DOI: 10.36347/sjmcr.2023.v11i06.065

Pages: 1295-1298

Introduction: Among the inherited disorders of blood, haemoglobinopathy and thalassaemia constitute a major bulk of non-communicable genetic diseases in India. They cause a high degree of morbidity in affected individuals. Moderate to severe haemolytic anaemia among vulnerable segments of the society like infants and children, adolescent girls, pregnant women, etc. may result in many deaths in India. Hemoglobinopathies are a vast group of inherited disorders of hemoglobin production and function. Compound heterozygous HbSD-Punjab is an uncommon hemoglobinopathy encountered in Indians. In premarital screening, molecular testing is mostly inconvenient and diagnosis often relies on the abnormal hemoglobin analysis, family studies and epidemiological facts. We present the clinical and laboratory characteristics of hemoglobin D-Punjab with sickle cell disease found on premarital screening.
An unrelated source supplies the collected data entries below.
(** [flushBatchFile]: [CreateTable] on the temporary table comes first; the
    deferred clean-up is registered after it. *)
Definition flushBatchFile (env : Env) (w : World) (ps : AbstractTransactionalSQLStream)
  : World * AbstractTransactionalSQLStream * outcome * bool :=
  match tmpTable ps with
  | None => (w, ps, Panicked, false)
  | Some table =>
      if txPanics env ps then (w, ps, Panicked, false)
      else
        let w := logOp (OpCreateTable table) w in
        match CreateTable_err env with
        | Some e => (w, ps, Returned (Some (Decorate e "failed to create table")), false)
        | None =>
            let '(w, ps, out, rewritten) := flushBatchFile_body env w ps table in
            let ps :=
              if merge (abs ps)
              then set_batchFileSkipLines ∅ (set_batchFileLinesByPK ∅ ps) else ps in
            match batchFile ps with
            | None => (w, ps, Panicked, rewritten)
            | Some f => (w, set_batchFile (Some (closeAndRemove f)) ps, out, rewritten)
            end
        end
  end.

(** *** ReplacePartitionStream *)

(** The [tmpTableFunc] that [newReplacePartitionStream] installs. The table
    found in the warehouse only feeds a local variable; what stays is what
    [MapPutAll] did to the columns of the table for the object. *)
Definition ReplacePartition_tmpTableFunc : TmpTableFunc :=
  fun env tx tableName w tableForObject batchFile =>
    let tmp (t : Table) :=
      mkTable ("jitsu_tmp_" +:+ String.substring 0 8 (NewLettersNumbers env)) (Columns t) [] true false in
    if batchFile then (w, Some (tableForObject, tmp tableForObject))
    else
      if match tx with None => nilTx_panics env | Some _ => false end then (w, None)
      else
        let w := logOp (OpGetTableSchema ViaTx tableName) w in
        let existingTable :=
          match GetTableSchema_err env with
          | Some _ => zeroTable
          | None => destination w
          end in
        let tableForObject :=
          if Exists_ existingTable
          then set_Columns (MapPutAll env (Columns tableForObject) (Columns existingTable))
                 tableForObject
          else tableForObject in
        (w, Some (tableForObject, tmp tableForObject)).

Definition newReplacePartitionStream (id tableName : string) (options : StreamOptions)
  : ReplacePartitionStream + error :=
  let partitionId := PartitionIdOption options in
  if bool_decide (partitionId = EmptyString)
  then inr "WithPartition is required option for ReplacePartitionStream"
  else
    match newAbstractTransactionalStream id tableName options with
    | inr e => inr e
    | inl ps =>
        inl (mkReplacePartition
               (set_tmpTableFunc (Some ReplacePartition_tmpTableFunc) ps) partitionId)
    end.

(** [ReplacePartitionStream.Consume]: the object is stamped with the
    partition before anything else looks at it. *)
Definition ReplacePartition_Consume_body (env : Env) (w : World) (rp : ReplacePartitionStream)
  (object : Object) : World * AbstractTransactionalSQLStream * outcome :=
  match init env w (base rp) with
  | (w, ps, Some e) => (w, ps, Returned (Some e))
  | (w, ps, None) =>
      let object := <[PartitonIdKeyword := VStr (partitionId rp)]> object in
      match AbstractSQLStream_preprocess env object with
      | inr e => (w, ps, Returned (Some e))
      | inl (tableForObject, processedObjects) =>
          if bool_decide (batchFile ps ≠ None)
          then writeToBatchFile env w ps tableForObject processedObjects
          else insert env w ps tableForObject processedObjects
      end
  end.

Definition ReplacePartition_Consume (env : Env) (w : World) (rp : ReplacePartitionStream)
  (object : Object) : World * ReplacePartitionStream * outcome :=
  match ReplacePartition_Consume_body env w rp object with
  | (w, ps, Returned err) =>
      let '(ps, err) := postConsume ps err in (w, set_base ps rp, Returned err)
  | (w, ps, Panicked) => (w, set_base (fst (postConsume ps None)) rp, Panicked)
  end.

Definition clearPartition (env : Env) (w : World) (rp : ReplacePartitionStream)
  : World * option error :=
  let tableName := tableName (abs (base rp)) in
  let w := logOp (OpGetTableSchema ViaSqlAdapter tableName) w in
  match GetTableSchema_err env with
  | Some e =>
      (w, Some ("couldn't start ReplacePartitionStream: failed to check existence of table: "
                +:+ tableName +:+ " error: " +:+ e))
  | None =>
      let table := destination w in
      if Exists_ table then
        match Columns table !! PartitonIdKeyword with
        | None =>
            (w, Some ("couldn't start ReplacePartitionStream: destination table ["
                      +:+ tableName
                      +:+ "] exist but it is not managed by ReplacePartitionStream: "
                      +:+ PartitonIdKeyword +:+ " column is missing"))
        | Some _ =>
            let w := logOp (OpDelete ViaSqlAdapter tableName (partitionId rp)) w in
            match Delete_err env with
            | Some e =>
                (w, Some ("couldn't start ReplacePartitionStream: failed to delete data for partitionId: "
                          +:+ partitionId rp +:+ " error: " +:+ e))
            | None => (w, None)
            end
        end
      else (w, None)
  end.

(** The body of [Complete] after the status check, before the deferred
    function. *)
Definition ReplacePartition_Complete_body (env : Env) (w : World) (rp : ReplacePartitionStream)
  : World * AbstractTransactionalSQLStream * outcome :=
  let ps := base rp in
  match LastError (state (abs ps)) with
  | Some e => (w, ps, Returned (Some e))
  | None =>
      match clearPartition env w rp with
      | (w, Some e) => (w, ps, Returned (Some e))
      | (w, None) =>
          if bool_decide (0 < SuccessfulRows (state (abs ps))) then
            let flushed :=
              match batchFile ps with
              | Some _ => let '(w, ps, out, _) := flushBatchFile env w ps in (w, ps, out)
              | None => (w, ps, Returned None)
              end in
            match flushed with
            | (w, ps, Panicked) => (w, ps, Panicked)
            | (w, ps, Returned (Some e)) => (w, ps, Returned (Some e))
            | (w, ps, Returned None) =>
                match dstTable ps, tmpTable ps with
                | Some dst, Some tmp =>
                    let dst := set_Columns (Columns tmp) dst in
                    match EnsureTableWithCaching env w dst with
                    | (w, inr e) =>
                        (w, set_dstTable None ps,
                         Returned (Some (Decorate e "failed to ensure destination table")))
                    | (w, inl dst) =>
                        let ps := set_dstTable (Some dst) ps in
                        if txPanics env ps then (w, ps, Panicked)
                        else
                          (logOp (OpCopyTables dst tmp (merge (abs ps))) w, ps,
                           Returned (CopyTables_err env))
                    end
                | _, _ => (w, ps, Panicked)
                end
            end
          else (w, ps, Returned None)
      end
  end.

(** The deferred function of [Complete], on what the body left: it zeroes the
    successful rows and rolls back on an error, then runs [postComplete]. A
    panic in the body leaves [err] nil; a panic of the roll-back through a nil
    transaction ends the deferred function before [postComplete]. *)
Definition ReplacePartition_Complete_deferred (env : Env) (rp : ReplacePartitionStream)
  (r : World * AbstractTransactionalSQLStream * outcome)
  : World * ReplacePartitionStream * outcome :=
  match r with
  | (w, ps, Returned (Some e)) =>
      let ps := set_state (set_SuccessfulRows 0 (state (abs ps))) ps in
      if txPanics env ps then (w, set_base ps rp, Panicked)
      else
        let w := logOp OpRollback w in
        let '(w, ps, err) := postComplete env w ps (Some e) in
        (w, set_base ps rp, Returned err)
  | (w, ps, Returned None) =>
      let '(w, ps, err) := postComplete env w ps None in
      (w, set_base ps rp, Returned err)
  | (w, ps, Panicked) =>
      let '(w, ps, _) := postComplete env w ps None in
      (w, set_base ps rp, Panicked)
  end.

(** [ReplacePartitionStream.Complete] *)
Definition ReplacePartition_Complete (env : Env) (w : World) (rp : ReplacePartitionStream)
  : World * ReplacePartitionStream * outcome :=
  if bool_decide (Status_ (state (abs (base rp))) ≠ Active)
  then (w, rp, Returned (Some "stream is not active"))
  else ReplacePartition_Complete_deferred env rp (ReplacePartition_Complete_body env w rp).

(** The calls of the stream API on a ReplacePartition stream, and a stream
    driven through a list of them. [Abort] is the one of the embedded
    transactional stream. *)
Inductive Call :=
| CallConsume (env : Env) (object : Object)
| CallComplete (env : Env)
| CallAbort.

Definition step (c : Call) (w : World) (rp : ReplacePartitionStream)
  : World * ReplacePartitionStream * outcome :=
  match c with
  | CallConsume env object => ReplacePartition_Consume env w rp object
  | CallComplete env => ReplacePartition_Complete env w rp
  | CallAbort => let '(w, ps, out) := Abort w (base rp) in (w, set_base ps rp, out)
  end.

Definition run (calls : list Call) (w : World) (rp : ReplacePartitionStream)
  : World * ReplacePartitionStream :=
  foldl (fun '(w, rp) c => fst (step c w rp)) (w, rp) calls.

(** Consume calls of the transactional stream one after the other, as long as
    each returns nil. *)
Fixpoint ConsumeAll (inputs : list (Env * Object)) (w : World)
  (ps : AbstractTransactionalSQLStream) : World * AbstractTransactionalSQLStream * outcome :=
  match inputs with
  | [] => (w, ps, Returned None)
  | (env, object) :: rest =>
      match Consume env w ps object with
      | (w, ps, Returned None) => ConsumeAll rest w ps
      | r => r
      end
  end.

(** The calls that load the batch into the destination: flush, ensure-table
    and copy. *)
Definition isLoadStep (op : Op) : bool :=
  match op with
  | OpCreateTable _ | OpLoadTable _ _ _ | OpS3Upload _ _ | OpS3DeleteObject _
  | OpEnsureTableWithCaching _ | OpCopyTables _ _ _ => true
  | _ => false
  end.

(** The calls that remove rows of the destination. *)
Definition isDelete (op : Op) : bool :=
  match op with
  | OpDelete _ _ _ => true
  | _ => false
  end.

End Sql.

(** ** Vocabulary of the properties *)

(** A status stays, or leaves Active for one of the three final ones. *)
Definition moves (s s' : Status) : Prop :=
  s' = s \/ (s = Active /\ (s' = Completed \/ s' = Failed \/ s' = Aborted)).

(** The objects a batch file holds, read back. *)
Definition batchObjects (f : option File) : list Object :=
  objectsOf (from_option flines [] f).

#[global] Arguments batchObjects : simpl never.

(** A file-storage stream whose set-up did not stop half-way: with the batch
    file come both marshallers. *)
Definition fsReady (ps : FileStorage.AbstractFileStorageStream) : Prop :=
  (FileStorage.inited ps = true -> is_Some (FileStorage.batchFile ps))
  /\ (is_Some (FileStorage.batchFile ps) ->
      is_Some (FileStorage.marshaller ps) /\ is_Some (FileStorage.targetMarshaller ps)).

(** The primary keys of the data lines of a batch file, in file order: the
    occurrence at [k] is the latest of [pk], or a later line has the same
    key. *)
Definition latestAt (pks : list string) (k : nat) (pk : string) : Prop :=
  pks !! k = Some pk /\ forall k' : nat, k < k' -> pks !! k' <> Some pk.

Definition supersededAt (pks : list string) (k : nat) : Prop :=
  exists (pk : string) (k' : nat), pks !! k = Some pk /\ k < k' /\ pks !! k' = Some pk.

(** What the merge bookkeeping has to say when the data lines start at line
    [off]: [linesByPK] sends a key to the line of its latest occurrence and
    nothing else, [skipLines] holds the lines of the superseded occurrences
    and nothing else. *)
Definition DedupSpec (off : nat) (pks : list string)
  (linesByPK : gmap string nat) (skipLines : gset nat) : Prop :=
  (forall (pk : string) (i : nat),
      linesByPK !! pk = Some i <-> exists k : nat, i = off + k /\ latestAt pks k pk)
  /\ (forall i : nat, i ∈ skipLines <-> exists k : nat, i = off + k /\ supersededAt pks k).

(** A table of the warehouse keeps existing and keeps every column. *)
Definition keepsColumns (before after : Sql.Table) : Prop :=
  Sql.Exists_ before = true ->
  Sql.Exists_ after = true
  /\ dom (Sql.Columns before) ⊆ dom (Sql.Columns after).

(** The objects of a batch that are not skipped, the first of them being on
    line [i]. *)
Fixpoint keptFrom (skip : gset nat) (i : nat) (objs : list (gmap string Value))
  : list (gmap string Value) :=
  match objs with
  | [] => []
  | o :: rest =>
      if bool_decide (i ∈ skip) then keptFrom skip (S i) rest
      else o :: keptFrom skip (S i) rest
  end.

(** The number of header lines a marshaller puts before the data. *)
Definition offOf (m : Marshaller) : nat := if NeedHeader m then 1 else 0.

(** The batch side of a stream, the same for both kinds of stream. *)
Record BatchView := mkView {
  v_merge : bool;
  v_batchFile : option File;
  v_marshaller : option Marshaller;
  v_eventsInBatch : nat;
  v_linesByPK : gmap string nat;
  v_skipLines : gset nat
}.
Case Report: Blood sample of a 22 year old patient for high-performance liquid chromatography was received. A complete blood count (CBC) showed mild anemia with Hb of 8.3 g/dl with mild microcytic hypochromic red cell indices.The HPLC showed HbD and S-window on BIO RAD D10 machine. The high-performance liquid chromatography showed normal hemoglobin Hb F and Hb A2, which indicates presence of a Compound heterozygous for HbSD-Punjab. Conclusion: Compound heterozygous state for HbD-Punjab with S-window is a rare disorder. HbSD-Punjab has a heterogeneous clinical presentation. Anemia and sickle crises are quite common. The data obtained from the clinical findings, blood picture and electrophoresis or HPLC will help in diagnosis. Genetic counseling is advisable in patients with presence of a Compound heterozygous HbSD-Punjab.